In line with his research interests as an undergraduate, Jan began his graduate studies at Caltech with the intention to study theoretical physics. However, research seminars at Caltech and a conversation with Max Delbrück, a winner of the 1969 Nobel Prize, inspired Yuh Nung to switch fields to biology. Max Delbrück would become his Ph.D. advisor which was particularly formative given that Delbrück was also a physicist who later switched fields to biological physics. Jan's Ph.D. studies were focused on studying the perception of sensory signals by a single-celled fungus.

As he approached graduation, Yuh Nung would come across a publication by the scientist Seymour Benzer detailing opportunities associated with correlating fly embryo morphology with functional behavior. Inspired by opportunities associated with such lines of research, Yuh Nung decided to pursue post-doctoral studies in the field. In preparation for this shift in research, he and Lily Jan spent a summer at Cold Spring Harbor learning techniques in experimental neuroscience. This would mark the start of their life-long collaboration in the experimental laboratory and later in their roles as independent investigators. Upon joining the Benzer laboratory as post-docs later that year, they would build their first experimental set-up together, an electrophysiology rig. Their early collaborative research in the Benzer group was focused on uncovering the basis for defects in synaptic transmission. A series of mutant flies, named Shaker, with uncontrolled muscle contractions proved crucial to these endeavors and set the stage for some of their most significant contributions in the field of neuroscience.

The Jans would later move to Harvard Medical School for a second postdoc with Steven Kuffler. Jan and his wife then joined the faculty at UCSF in 1979 where they are co-PIs of the Jan Lab and have won numerous awards together. Jan has been an Howard Hughes Medical Institute investigator since 1984.

== Awards ==

- Vilcek Prize in Biomedical Science (2017)
- Gruber Prize in Neuroscience (2012)
- Wiley Prize in Biomedical Sciences
- Edward M. Scolnick Prize in Neuroscience, McGovern Institute for Brain Research at MIT
- Ralph W. Gerard Prize, Society for Neuroscience
- Distinguished Alumni Award, California Institute of Technology
- Faculty Research Award, UCSF
- Outstanding Faculty Mentorship Award, Postdoctoral Scholars Association of UCSF
- W. Alden Spencer Award, Columbia University
- Jacob Javits Neuroscience Investigator Award, National Institute of Neurological Disorders and Stroke
- K.S. Cole Award, Biophysical Society
- SCBA Presidential Award, Society of Chinese Bioscientists in America

==Personal and family life ==
In 1967, Lily Jan traveled to Shitou, Taiwan for a hiking trip to celebrate her college graduation; this trip resulted in her meeting Yuh-Nung and the beginning of their relationship. In 1971, Lily and Yuh-Nung married with a simple ceremony in a Los Angeles courthouse followed by a celebration camping and hiking in Yosemite.

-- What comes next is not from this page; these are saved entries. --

(** ** Witnesses on the image: 600 bytes, all 7 *)

Lemma read_at_contents_witness :
  exists s', DiskInode_read_at demo_inode 597 [0; 0; 0; 0; 0] demo_store = Ret (3, [7; 7; 7; 0; 0]) s'.
Proof.
  destruct (read_at_contents demo_store demo_inode 597 [0; 0; 0; 0; 0] demo_inode_ok ltac:(lia) ltac:(cbn; lia)) as (s' & E & _).
  exists s'. exact E.
Defined.

Lemma write_at_contents_witness :
  exists s', DiskInode_write_at demo_inode 511 [1; 2; 3] demo_store = Ret 3 s' /\
    contents (bs_view s') demo_inode = splice (contents (bs_view demo_store) demo_inode) 511 [1; 2; 3].
Proof.
  destruct (write_at_contents demo_store demo_inode 511 [1; 2; 3] demo_inode_ok) as (s' & E & _ & _ & Hc & _).
  - repeat constructor; lia.
  - cbn. lia.
  - cbn. lia.
  - cbn. lia.
  - exists s'. split; [exact E|exact Hc].
Defined.

(** 17000 zero blocks, and an empty inode. *)
Definition wide_len : nat := Z.to_nat (17000 * BLOCK_SZ).
Lemma wide_len_Z : Z.of_nat wide_len = 17000 * BLOCK_SZ.
Proof. unfold wide_len. by rewrite Z2Nat.id. Qed.
#[global] Opaque wide_len.
Definition wide_store : store BlockFile := BlockCacheManager_new (replicate wide_len 0 : BlockFile).
Definition empty_inode : DiskInode :=
  {| size := 0; direct := replicate 27 0; indirect1 := 0; indirect2 := 0; indirect3 := 0; type_ := File |}.
Lemma wide_store_ok : bs_ok wide_store /\ bs_blocks wide_store = 17000.
Proof.
  assert (Hl : length (replicate wide_len 0) = wide_len) by apply length_replicate. split.
  - apply BlockCacheManager_new_ok. split_and!.
    + apply Forall_replicate. unfold is_byte. lia.
    + rewrite Hl. apply Nat2Z.inj. rewrite Nat2Z.inj_mod, wide_len_Z. reflexivity.
    + rewrite Hl, wide_len_Z. reflexivity.
  - change (Z.of_nat (length (replicate wide_len 0)) / BLOCK_SZ = 17000). by rewrite Hl, wide_len_Z, Z.div_mul.
Qed.
Lemma empty_inode_pre : inode_pre wide_store empty_inode (nblocks empty_inode) (seqZ 5 16900).
Proof.
  destruct wide_store_ok as [Hok Hb]. assert (El : inode_list (bs_view wide_store) empty_inode (nblocks empty_inode) = []) by reflexivity.
  split; rewrite ?El; cbn [fmap list_fmap app].
  - exact Hok.
  - unfold small_store. rewrite Hb. by apply Z.leb_le.
  - reflexivity.
  - vm_compute. congruence.
  - apply NoDup_seqZ.
  - intros b Hin. apply elem_of_seqZ in Hin. split; [unfold blk_in; rewrite Hb; clear -Hin; lia|apply not_elem_of_nil|by apply Nat.ltb_lt].
  - by apply Nat.ltb_lt.
Qed.

(* ===== verification/Vfs.v ===== *)
(** Virtual inodes: [components/src/micro_fs/vfs.rs].

    An [Inode] is the place of a [DiskInode]: a block and an offset in it.  Paths
    and names are byte strings. *)
From S2P Require Import Prelude BlockCache DiskWords Bitmap Layout Mfs.

Record Inode := { v_block_id : Z; v_block_offset : Z }.
Definition Inode_new (pos : Z * Z) : Inode := {| v_block_id := pos.1; v_block_offset := pos.2 |}.
Definition root_inode (fs : BlockManager) : Inode := Inode_new (disk_inode_pos fs 0).

(** [path.split('/').filter(|s| !s.is_empty())]: [acc] is the component so far. *)
Fixpoint split_path (path acc : list Z) : list (list Z) :=
  let piece := match acc with [] => [] | _ => [acc] end in
  match path with
  | [] => piece
  | c :: path => if c =? 47 then piece ++ split_path path [] else split_path path (acc ++ [c])
  end.
Definition path_names (path : list Z) : list (list Z) := split_path path [].

Section vfs.
Context {St : Type} `{BlockStore St}.
Implicit Types (fs : BlockManager) (self : Inode).

Definition read_disk_inode {V} self (f : DiskInode -> M St V) : M St V :=
  read_in pod_DiskInode (v_block_id self) (v_block_offset self) f.
Definition modify_disk_inode {V} self (f : DiskInode -> M St (V * DiskInode)) : M St V :=
  modify_in pod_DiskInode (v_block_id self) (v_block_offset self) f.

(** Entry [i] of a directory, read over [dirent]. *)
Definition read_dirent (disk_inode : DiskInode) (i : Z) (dirent : DirEntry) : M St DirEntry :=
  let! '(n, bytes) := DiskInode_read_at disk_inode (DIRENT_SZ * i) (DirEntry_as_bytes dirent) in
  assert (n =? DIRENT_SZ) ;;;
  ret (DirEntry_of_bytes bytes).
Fixpoint find_loop (n : nat) (name : list Z) (disk_inode : DiskInode) (i : Z) (dirent : DirEntry) : M St (option Z) :=
  match n with
  | O => ret None
  | S n =>
      let! dirent := read_dirent disk_inode i dirent in
      let! dname := DirEntry_name dirent in
      if bool_decide (dname = name) then ret (Some (de_inode_number dirent))
      else find_loop n name disk_inode (i + 1) dirent
  end.
Definition file_count (disk_inode : DiskInode) : Z := size disk_inode / DIRENT_SZ.
Definition find_inode_id (name : list Z) (disk_inode : DiskInode) : M St (option Z) :=
  assert (dir disk_inode) ;;;
  find_loop (Z.to_nat (file_count disk_inode)) name disk_inode 0 DirEntry_empty.

Fixpoint find_names fs (names : list (list Z)) (block_id block_offset : Z) : M St (option Inode) :=
  match names with
  | [] => ret (Some (Inode_new (block_id, block_offset)))
  | name :: names =>
      let! inode_id := read_in pod_DiskInode block_id block_offset (fun disk_inode =>
        if is_file disk_inode then ret None else find_inode_id name disk_inode) in
      match inode_id with
      | None => ret None
      | Some inode_id => let '(block_id, block_offset) := disk_inode_pos fs inode_id in find_names fs names block_id block_offset
      end
  end.
Definition find fs self (path : list Z) : M St (option Inode) :=
  find_names fs (path_names path) (u32 (v_block_id self)) (v_block_offset self).

Fixpoint ls_loop (n : nat) (disk_inode : DiskInode) (i : Z) (v : list (list Z)) : M St (list (list Z)) :=
  match n with
  | O => ret v
  | S n =>
      let! dirent := read_dirent disk_inode i DirEntry_empty in
      let! dname := DirEntry_name dirent in
      ls_loop n disk_inode (i + 1) (v ++ [dname])
  end.
Definition ls self : M St (list (list Z)) :=
  read_disk_inode self (fun disk_inode =>
    if is_file disk_inode then ret [] else ls_loop (Z.to_nat (file_count disk_inode)) disk_inode 0 []).

(** [for _ in 0..n { v.push(fs.alloc_data()) }] *)
Fixpoint alloc_blocks fs (n : nat) (v : list Z) : M St (list Z) :=
  match n with
  | O => ret v
  | S n => let! b := alloc_data fs in alloc_blocks fs n (v ++ [b])
  end.
Definition Inode_increase_size fs (new_size : Z) (disk_inode : DiskInode) : M St DiskInode :=
  if new_size <? size disk_inode then ret disk_inode
  else
    let! blocks_needed := blocks_num_needed disk_inode new_size in
    let! v := alloc_blocks fs (Z.to_nat blocks_needed) [] in
    increase_size disk_inode new_size v.

Definition create_inode fs self (name : list Z) (inode_type : DiskInodeType) : M St (option Inode) :=
  let! found := read_disk_inode self (fun root_inode => assert (dir root_inode) ;;; find_inode_id name root_inode) in
  match found with
  | Some _ => ret None
  | None =>
      let! new_inode_id := alloc_inode fs in
      let '(new_inode_block_id, new_inode_block_offset) := disk_inode_pos fs new_inode_id in
      modify_in pod_DiskInode new_inode_block_id new_inode_block_offset (fun new_inode =>
        ret (tt, DiskInode_initialize inode_type new_inode)) ;;;
      modify_disk_inode self (fun root_inode =>
        let count := file_count root_inode in
        let new_size := (count + 1) * DIRENT_SZ in
        let! root_inode := Inode_increase_size fs (u32 new_size) root_inode in
        let! dirent := DirEntry_new name new_inode_id in
        DiskInode_write_at root_inode (count * DIRENT_SZ) (DirEntry_as_bytes dirent) ;;;
        ret (tt, root_inode)) ;;;
      bs_sync_all ;;;
      ret (Some (Inode_new (disk_inode_pos fs new_inode_id)))
  end.
Definition create fs self (name : list Z) : M St (option Inode) := create_inode fs self name File.
Definition create_dir fs self (name : list Z) : M St (option Inode) := create_inode fs self name Dir.

Definition Inode_clear fs self : M St unit :=
  modify_disk_inode self (fun disk_inode =>
    assert (is_file disk_inode) ;;;
    let size := size disk_inode in
    let! '(data_blocks_dealloc, disk_inode) := clear_size disk_inode in
    assert (Z.of_nat (length data_blocks_dealloc) =? total_blocks size) ;;;
    for_each data_blocks_dealloc (dealloc_data fs) ;;;
    ret (tt, disk_inode)) ;;;
  bs_sync_all.

Definition Inode_read_at self (offset : Z) (buf : list Z) : M St (Z * list Z) :=
  read_disk_inode self (fun disk_inode => DiskInode_read_at disk_inode offset buf).
Definition Inode_write_at fs self (offset : Z) (buf : list Z) : M St Z :=
  let! size := modify_disk_inode self (fun disk_inode =>
    assert (is_file disk_inode) ;;;
    let! disk_inode := Inode_increase_size fs (u32 (u64 (offset + Z.of_nat (length buf)))) disk_inode in
    let! n := DiskInode_write_at disk_inode offset buf in
    ret (n, disk_inode)) in
  bs_sync_all ;;;
  ret size.
End vfs.
(* ===== verification/FsBlocks.v ===== *)
(** Data blocks of a file system: [alloc_data] and [dealloc_data] of
    [components/src/micro_fs/mfs.rs], and the loops of [vfs.rs] that call them. *)
From Stdlib Require Import ZifyNat.
From S2P Require Import Prelude BlockCache DiskWords Bitmap Layout Codecs InodeBlocks InodeData FileData Mfs Vfs FsInv.

(** The free data blocks, in the order in which they are allocated. *)
Definition is_free (F : Z -> list Z) (fs : BlockManager) (c : Z) : Prop := bitmap_bit F (data_bitmap fs) c = false.
#[export] Instance is_free_dec F fs c : Decision (is_free F fs c).
Proof. unfold is_free. apply _. Defined.
Definition free_ids (F : Z -> list Z) (fs : BlockManager) (da : Z) : list Z := filter (is_free F fs) (seqZ 0 da).
Definition free_blocks (F : Z -> list Z) (fs : BlockManager) (da : Z) : list Z :=
  (fun c => c + data_area_start_block fs) <$> free_ids F fs da.

Lemma NoDup_seqZ_filter {P : Z -> Prop} `{forall x, Decision (P x)} a n : NoDup (filter P (seqZ a n)).
Proof. apply NoDup_filter. unfold seqZ. apply NoDup_fmap; [intros x y; lia|apply NoDup_seq]. Qed.

Lemma filter_in {A} (P Q : A -> Prop) `{forall x, Decision (P x)} `{forall x, Decision (Q x)} (l : list A) :
  (forall x, x ∈ l -> P x <-> Q x) -> filter P l = filter Q l.
Proof.
  induction l as [|x l IH]; intros HPQ; [done|]. rewrite !filter_cons.
  rewrite IH by (intros y Hy; apply HPQ; by right). specialize (HPQ x ltac:(by left)).
  destruct (decide (P x)), (decide (Q x)); tauto || done.
Qed.
Lemma filter_all {A} (P : A -> Prop) `{forall x, Decision (P x)} (l : list A) : (forall x, x ∈ l -> P x) -> filter P l = l.
Proof.
  induction l as [|x l IH]; intros HP; [done|]. rewrite filter_cons_True by (apply HP; by left). f_equal.
  apply IH. intros y Hy. apply HP. by right.
Qed.

Lemma filter_seqZ_first {P : Z -> Prop} `{forall x, Decision (P x)} n c rest :
  filter P (seqZ 0 n) = c :: rest -> 0 <= c < n /\ P c /\ forall d, 0 <= d < c -> ~ P d.
Proof.
  intros E. assert (Hc : c ∈ filter P (seqZ 0 n)) by (rewrite E; by left).
  apply list_elem_of_filter in Hc as [HP Hc%elem_of_seqZ]. split; [lia|]. split; [done|]. intros d Hd HPd.
  replace n with (Z.of_nat (Z.to_nat c) + (n - c)) in E by lia. rewrite seqZ_app, filter_app in E by lia.
  assert (Hin : d ∈ filter P (seqZ 0 (Z.of_nat (Z.to_nat c)))) by (apply list_elem_of_filter; split; [done|apply elem_of_seqZ; lia]).
  destruct (filter P (seqZ 0 (Z.of_nat (Z.to_nat c)))) as [|x l] eqn:El; [by apply elem_of_nil in Hin|].
  injection E as -> _. assert (Hx : c ∈ c :: l) by (by left). rewrite <- El in Hx.
  apply list_elem_of_filter in Hx as [_ Hx%elem_of_seqZ]. lia.
Qed.

Section data_blocks.
Context {St : Type} `{SL : BlockStoreLaws St}.
Implicit Types (s : St) (fs : BlockManager) (F : Z -> list Z).

Lemma fs_bitmap_at s fs da :
  geometry fs (bs_blocks s) da -> (forall j, in_bitmap (data_bitmap fs) j -> j ∉ bs_held s) ->
  (length (bs_held s) < BLOCK_CACHE_SIZE)%nat -> bitmap_at s (data_bitmap fs).
Proof. intros [] Hfree Hroom. split; try done; unfold BLOCK_BITS, BLOCK_SZ in *; lia. Qed.

Lemma data_maximum fs nb da : geometry fs nb da -> maximum (data_bitmap fs) = blocks (data_bitmap fs) * BLOCK_BITS.
Proof. intros []. unfold maximum. apply u64_small. unfold BLOCK_BITS, BLOCK_SZ in *. lia. Qed.

(** What an allocation or a return leaves: the bits, and all blocks outside the bitmap. *)
Lemma alloc_data_run s fs da c rest :
  bs_ok s -> bitmap_at s (data_bitmap fs) -> geometry fs (bs_blocks s) da -> free_ids (bs_view s) fs da = c :: rest ->
  exists s', alloc_data fs s = Ret (c + data_area_start_block fs) s' /\ steps s s' /\ bitmap_at s' (data_bitmap fs) /\
    (forall j, blk_in s j -> ~ in_bitmap (data_bitmap fs) j -> bs_view s' j = bs_view s j) /\
    (forall d, 0 <= d < blocks (data_bitmap fs) * BLOCK_BITS ->
       bitmap_bit (bs_view s') (data_bitmap fs) d = bitmap_bit (bs_view s) (data_bitmap fs) d || (d =? c)) /\
    free_ids (bs_view s') fs da = rest.
Proof.
  intros Hok Hbm G Hfree. pose proof (data_maximum _ _ _ G) as Hmax.
  destruct (filter_seqZ_first _ _ _ Hfree) as (Hc & HP & Hbefore). unfold is_free in HP, Hbefore.
  destruct (Bitmap_alloc_run s (data_bitmap fs) Hok Hbm) as (o & s' & E & Hst & Hbm' & Hout & Ho). rewrite Hmax in Ho.
  pose proof (geo_da _ _ _ G) as Hda. pose proof (geo_end _ _ _ G) as Hend. pose proof (geo_small _ _ _ G) as Hsm.
  assert (Hst0 : 0 <= data_area_start_block fs) by (destruct G; lia).
  destruct o as [c'|]; [|destruct Ho as [Hall _]; rewrite Hall in HP by lia; discriminate HP].
  destruct Ho as (Hc' & Hf & Hb & Hbits).
  assert (c' = c) as ->.
  { destruct (Z.lt_trichotomy c' c) as [Hlt|[?|Hlt]]; [|done|].
    - destruct (Hbefore c'); [lia|exact Hf].
    - rewrite Hb in HP by lia. discriminate HP. }
  exists s'. split; [|split; [exact Hst|split; [exact Hbm'|split; [exact Hout|split; [exact Hbits|]]]]].
  - unfold alloc_data. rewrite (bind_Ret _ _ _ _ _ E). cbn [unwrap]. unfold bind, ret. by rewrite !u32_small by (rewrite ?u32_small; lia).
  - assert (Hx : free_ids (bs_view s') fs da = filter (fun d => d <> c) (free_ids (bs_view s) fs da)).
    { unfold free_ids. rewrite list_filter_filter. apply filter_in.
      intros d Hd%elem_of_seqZ. unfold is_free. rewrite Hbits by lia. rewrite orb_false_iff, Z.eqb_neq. tauto. }
    rewrite Hx, Hfree. assert (Hnd : NoDup (c :: rest)) by (rewrite <- Hfree; apply NoDup_seqZ_filter).
    apply NoDup_cons in Hnd as [Hn _]. rewrite filter_cons_False by (intros Hc0; by apply Hc0).
    apply filter_all. intros d Hd ->. contradiction.
Qed.

Lemma alloc_blocks_run s fs da (n : nat) v :
  bs_ok s -> bitmap_at s (data_bitmap fs) -> geometry fs (bs_blocks s) da -> (n <= length (free_ids (bs_view s) fs da))%nat ->
  exists s', alloc_blocks fs n v s = Ret (v ++ take n (free_blocks (bs_view s) fs da)) s' /\ steps s s' /\
    (forall j, blk_in s j -> ~ in_bitmap (data_bitmap fs) j -> bs_view s' j = bs_view s j) /\
    (forall d, 0 <= d < blocks (data_bitmap fs) * BLOCK_BITS -> bitmap_bit (bs_view s') (data_bitmap fs) d = true <->
       bitmap_bit (bs_view s) (data_bitmap fs) d = true \/ d ∈ take n (free_ids (bs_view s) fs da)) /\
    free_ids (bs_view s') fs da = drop n (free_ids (bs_view s) fs da).
Proof.
  revert s v. induction n as [|n IH]; intros s v Hok Hbm G Hn; cbn [alloc_blocks].
  - exists s. rewrite take_0, app_nil_r. split; [done|]. split; [by apply steps_refl|]. split; [done|]. split; [|done].
    intros d Hd. rewrite take_0. split; [by left|]. intros [?|?%elem_of_nil]; done.
  - unfold free_blocks. destruct (free_ids (bs_view s) fs da) as [|c rest] eqn:Hfree; [cbn in Hn; lia|]. cbn in Hn.
    destruct (alloc_data_run s fs da c rest Hok Hbm G Hfree) as (s1 & E1 & Hst1 & Hbm1 & Hout1 & Hbits1 & Hf1).
    rewrite (bind_Ret _ _ _ _ _ E1).
    assert (G1 : geometry fs (bs_blocks s1) da) by (by rewrite (ev_blocks _ _ _ Hst1)).
    destruct (IH s1 (v ++ [c + data_area_start_block fs]) (ev_ok _ _ _ Hst1) Hbm1 G1 ltac:(rewrite Hf1; lia))
      as (s2 & E2 & Hst2 & Hout2 & Hbits2 & Hf2).
    exists s2. rewrite E2. unfold free_blocks. rewrite Hf1 in *. split; [by rewrite <- app_assoc|].
    split; [by apply (steps_trans s s1)|]. split; [|split; [|exact Hf2]].
    + intros j Hj Hnb. rewrite Hout2, Hout1; try done. unfold blk_in in *. by rewrite (ev_blocks _ _ _ Hst1).
    + intros d Hd. rewrite Hbits2, Hbits1 by done. cbn [take]. rewrite elem_of_cons, orb_true_iff, Z.eqb_eq. tauto.
Qed.

Lemma clear_block_run s b :
  bs_ok s -> openable s b -> exists s', clear_block b s = Ret tt s' /\ evolves s (upd (bs_view s) b zero_block) s'.
Proof.
  intros Hok Hop. pose proof (bs_view_ok s b Hok (can_in _ _ Hop)) as [Hl _]. set (d := bs_view s b) in *.
  assert (Hz : (fun _ => 0) <$> d = zero_block).
  { unfold zero_block, zeros. rewrite <- Hl. clear. induction d as [|x d IH]; [reflexivity|]. cbn. by f_equal. }
  destruct (modify_in_pure DataBlock s b 0 (fun data_block => ret (tt, (fun _ => 0) <$> data_block)) d tt zero_block)
    as (s' & E & Hev); [exact Hok|exact Hop|lia|done|..].
  - cbn [decode DataBlock pod_bytes size_of]. f_equal. by apply slice_all.
  - cbn [encode DataBlock pod_bytes]. apply Forall_replicate. unfold is_byte. lia.
  - cbn [encode DataBlock pod_bytes size_of]. unfold id, zero_block, zeros. by rewrite length_replicate.
  - intros s1. unfold ret. by rewrite Hz.
  - exists s'. split; [exact E|]. cbn [encode DataBlock pod_bytes] in Hev. unfold id in Hev.
    rewrite splice_all in Hev; [exact Hev|]. fold d. unfold zero_block, zeros. by rewrite length_replicate.
Qed.

Lemma dealloc_data_run s fs da b :
  bs_ok s -> bitmap_at s (data_bitmap fs) -> geometry fs (bs_blocks s) da -> in_data fs da b -> openable s b ->
  used (bs_view s) fs b = true ->
  exists s', dealloc_data fs b s = Ret tt s' /\ steps s s' /\ bs_view s' b = zero_block /\
    (forall j, blk_in s j -> ~ in_bitmap (data_bitmap fs) j -> j <> b -> bs_view s' j = bs_view s j) /\
    (forall c, in_data fs da c -> used (bs_view s') fs c = used (bs_view s) fs c && negb (c =? b)).
Proof.
  intros Hok Hbm G Hb Hop Hu. destruct (in_data_range fs (bs_blocks s) da G b Hb) as [Hbr Hbb].
  destruct (not_in_data_bitmap fs (bs_blocks s) da G b Hb) as [Hnb _]. pose proof (data_maximum _ _ _ G) as Hmax.
  destruct (clear_block_run s b Hok Hop) as (s1 & E1 & Hev1). unfold dealloc_data. rewrite (bind_Ret _ _ _ _ _ E1).
  pose proof (bitmap_at_evolves s _ s1 _ Hev1 Hbm) as Hbm1. set (c0 := b - data_area_start_block fs) in *.
  assert (Hbits1 : forall c, 0 <= c < blocks (data_bitmap fs) * BLOCK_BITS ->
    bitmap_bit (bs_view s1) (data_bitmap fs) c = bitmap_bit (bs_view s) (data_bitmap fs) c).
  { apply ino_at_bitmap_bit. intros j Hj. rewrite (ev_view _ _ _ Hev1).
    - apply upd_ne. intros ->. contradiction.
    - apply (bitmap_openable s _ j Hbm Hj). }
  assert (Hu1 : bitmap_bit (bs_view s1) (data_bitmap fs) c0 = true) by (rewrite Hbits1 by exact Hbb; exact Hu).
  pose proof (Bitmap_dealloc_run s1 (data_bitmap fs) c0 (ev_ok _ _ _ Hev1) Hbm1) as Hd. rewrite Hmax, Hu1 in Hd.
  destruct (Hd Hbb) as (s2 & E2 & Hst2 & _ & Hout2 & Hbits2).
  rewrite u32_small by (destruct G; unfold c0 in *; lia). exists s2. split; [exact E2|].
  split; [eapply steps_trans; [by eapply evolves_steps|exact Hst2]|].
  assert (Hblk : forall j, blk_in s j -> ~ in_bitmap (data_bitmap fs) j -> bs_view s2 j = bs_view s1 j).
  { intros j Hj Hn. apply Hout2; [|exact Hn]. unfold blk_in in Hj. by rewrite (ev_blocks _ _ _ Hev1). }
  split; [|split].
  - rewrite Hblk, (ev_view _ _ _ Hev1); [apply upd_eq|apply Hop|apply Hop|exact Hnb].
  - intros j Hj Hn Hne. rewrite Hblk, (ev_view _ _ _ Hev1) by done. by apply upd_ne.
  - intros c Hc. destruct (in_data_range fs (bs_blocks s) da G c Hc) as [_ Hcc]. unfold used. rewrite Hbits2, Hbits1 by exact Hcc.
    f_equal. f_equal. unfold c0. destruct (Z.eqb_spec (c - data_area_start_block fs) (b - data_area_start_block fs)), (Z.eqb_spec c b); lia || done.
Qed.

Lemma dealloc_blocks_run l s fs da :
  bs_ok s -> bitmap_at s (data_bitmap fs) -> geometry fs (bs_blocks s) da -> NoDup l ->
  (forall b, b ∈ l -> in_data fs da b /\ openable s b /\ used (bs_view s) fs b = true) ->
  exists s', for_each l (dealloc_data fs) s = Ret tt s' /\ steps s s' /\ (forall b, b ∈ l -> bs_view s' b = zero_block) /\
    (forall j, blk_in s j -> ~ in_bitmap (data_bitmap fs) j -> j ∉ l -> bs_view s' j = bs_view s j) /\
    (forall c, in_data fs da c -> used (bs_view s') fs c = true <-> used (bs_view s) fs c = true /\ c ∉ l).
Proof.
  revert s. induction l as [|b l IH]; intros s Hok Hbm G Hnd Hl; cbn [for_each].
  - exists s. split; [done|]. split; [by apply steps_refl|]. split; [intros b Hb; by apply elem_of_nil in Hb|]. split; [done|].
    intros c Hc. split; [|by intros [? _]]. intros Hu. split; [done|apply not_elem_of_nil].
  - apply NoDup_cons in Hnd as [Hb Hnd]. destruct (Hl b ltac:(by left)) as (Hbd & Hop & Hu).
    destruct (dealloc_data_run s fs da b Hok Hbm G Hbd Hop Hu) as (s1 & E1 & Hst1 & Hz1 & Hout1 & Hused1).
    rewrite (bind_Ret _ _ _ _ _ E1).
    assert (G1 : geometry fs (bs_blocks s1) da) by (by rewrite (ev_blocks _ _ _ Hst1)).
    destruct (IH s1 (ev_ok _ _ _ Hst1) (bitmap_at_evolves _ _ _ _ Hst1 Hbm) G1 Hnd) as (s2 & E2 & Hst2 & Hz2 & Hout2 & Hused2).
    { intros c Hc. destruct (Hl c ltac:(by right)) as (Hcd & Hcop & Hcu). split; [exact Hcd|].
      split; [by apply (evolves_openable _ _ _ _ Hst1)|]. rewrite Hused1, Hcu by exact Hcd.
      rewrite (proj2 (Z.eqb_neq c b)); [done|]. intros ->. contradiction. }
    exists s2. split; [exact E2|]. split; [by apply (steps_trans s s1)|].
    assert (Hin1 : forall j, blk_in s j -> blk_in s1 j) by (intros j Hj; unfold blk_in in *; by rewrite (ev_blocks _ _ _ Hst1)).
    split; [|split].
    + intros c [->|Hc]%elem_of_cons; [|by apply Hz2]. rewrite Hout2; [exact Hz1|apply Hin1, Hop| |exact Hb].
      by apply (not_in_data_bitmap fs (bs_blocks s) da G b Hbd).
    + intros j Hj Hn Hjl. apply not_elem_of_cons in Hjl as [Hjb Hjl]. rewrite Hout2, Hout1; auto.
    + intros c Hc. rewrite Hused2, Hused1 by exact Hc. rewrite andb_true_iff, negb_true_iff, Z.eqb_neq, not_elem_of_cons. tauto.
Qed.
End data_blocks.
Lemma inode_area_eq : inode_area_size ib = 1024 * ib.
Proof.
  destruct P. unfold inode_area_size, maximum, BLOCK_BITS, BLOCK_SZ. cbn [blocks]. change (Z.of_nat (size_of pod_DiskInode)) with 128.
  rewrite (u64_small (ib * _)) by lia. rewrite u64_small by lia.
  replace ((ib * (512 * 8) * 128 + 512 - 1) / 512) with (1024 * ib) by (Z.to_euclidean_division_equations; lia).
  apply u32_small. lia.
Qed.

Lemma data_sizes_eq : exists db da, data_sizes total ib = (db, da) /\ 0 <= db /\ 0 <= da <= db * 4096 /\ 1 + 1025 * ib + db + da = total.
Proof.
  pose proof inode_area_eq as Hia. destruct P. unfold data_sizes. rewrite Hia. rewrite !(u32_small (ib + _)) by lia.
  rewrite (u32_small (total - 1)) by lia. rewrite (u32_small (total - 1 - _)) by lia. set (dt := total - 1 - (ib + 1024 * ib)).
  assert (Hdt : 0 <= dt < 2 ^ 30) by (unfold dt; lia). rewrite (u32_small (dt + 4096)) by lia.
  set (db := (dt + 4096) / 4097). assert (Hdb : 0 <= db /\ dt - db <= db * 4096 /\ db <= dt) by (unfold db; Z.to_euclidean_division_equations; lia).
  exists db, (dt - db). rewrite u32_small by lia. split; [reflexivity|]. unfold dt. lia.
Qed.

Lemma formatted_geometry : geometry (formatted total ib) nb (data_count total ib) /\
  inode_max (formatted total ib) = ib * 4096 /\ data_area_start_block (formatted total ib) + data_count total ib = total.
Proof.
  destruct data_sizes_eq as (db & da & E & Hdb & Hda & Ht). pose proof inode_area_eq as Hia. destruct P.
  unfold formatted, data_count, manager_of. rewrite E, Hia. cbn [fst snd]. rewrite !(u32_small (ib + _)) by lia.
  rewrite (u32_small (1 + (ib + _))), (u32_small (1 + ib)), (u32_small (1 + (ib + _) + db)) by lia.
  split; [|split; [reflexivity|cbn [data_area_start_block]; lia]].
  split; cbn [inode_bitmap data_bitmap start_block_id blocks inode_area_start_block data_area_start_block];
    try reflexivity; unfold BLOCK_BITS, BLOCK_SZ; lia.
Qed.
End geometry.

The Jans had their first child together a daughter, Emily Huan-Ching Jan, on August 6, 1977. Remarkably, Lily Jan was still involved in research leading up to her due date and went into early stages of labor in the midst of Seymour Benzer's group meeting. Just seven weeks later after celebrating the arrival of Emily, the Jans would move across the country to begin the next stages of their research careers at Harvard Medical School.

Just a few years later, the Jans had established their independent research group at UCSF. In 1984, they were named Howard Hughes Medical Institute investigators. That same year on November 7, 1984 the Jans welcomed their second child a son named Max Huang-Wen Jan after the Jans’ Ph.D. adviser, Max Delbruck.

The Jans have shared that before their children went to college they rarely attended scientific meetings together and that there was always one parent at home with their children. Outside of the lab, they have continued to enjoy their shared interest in exploration and hiking throughout their careers. And in 2011, after their visiting professorship at the Chinese Academy of the Sciences the Jans accomplished one of their lifelong goals together, seeing Mt. Everest from the base camp in Tibet.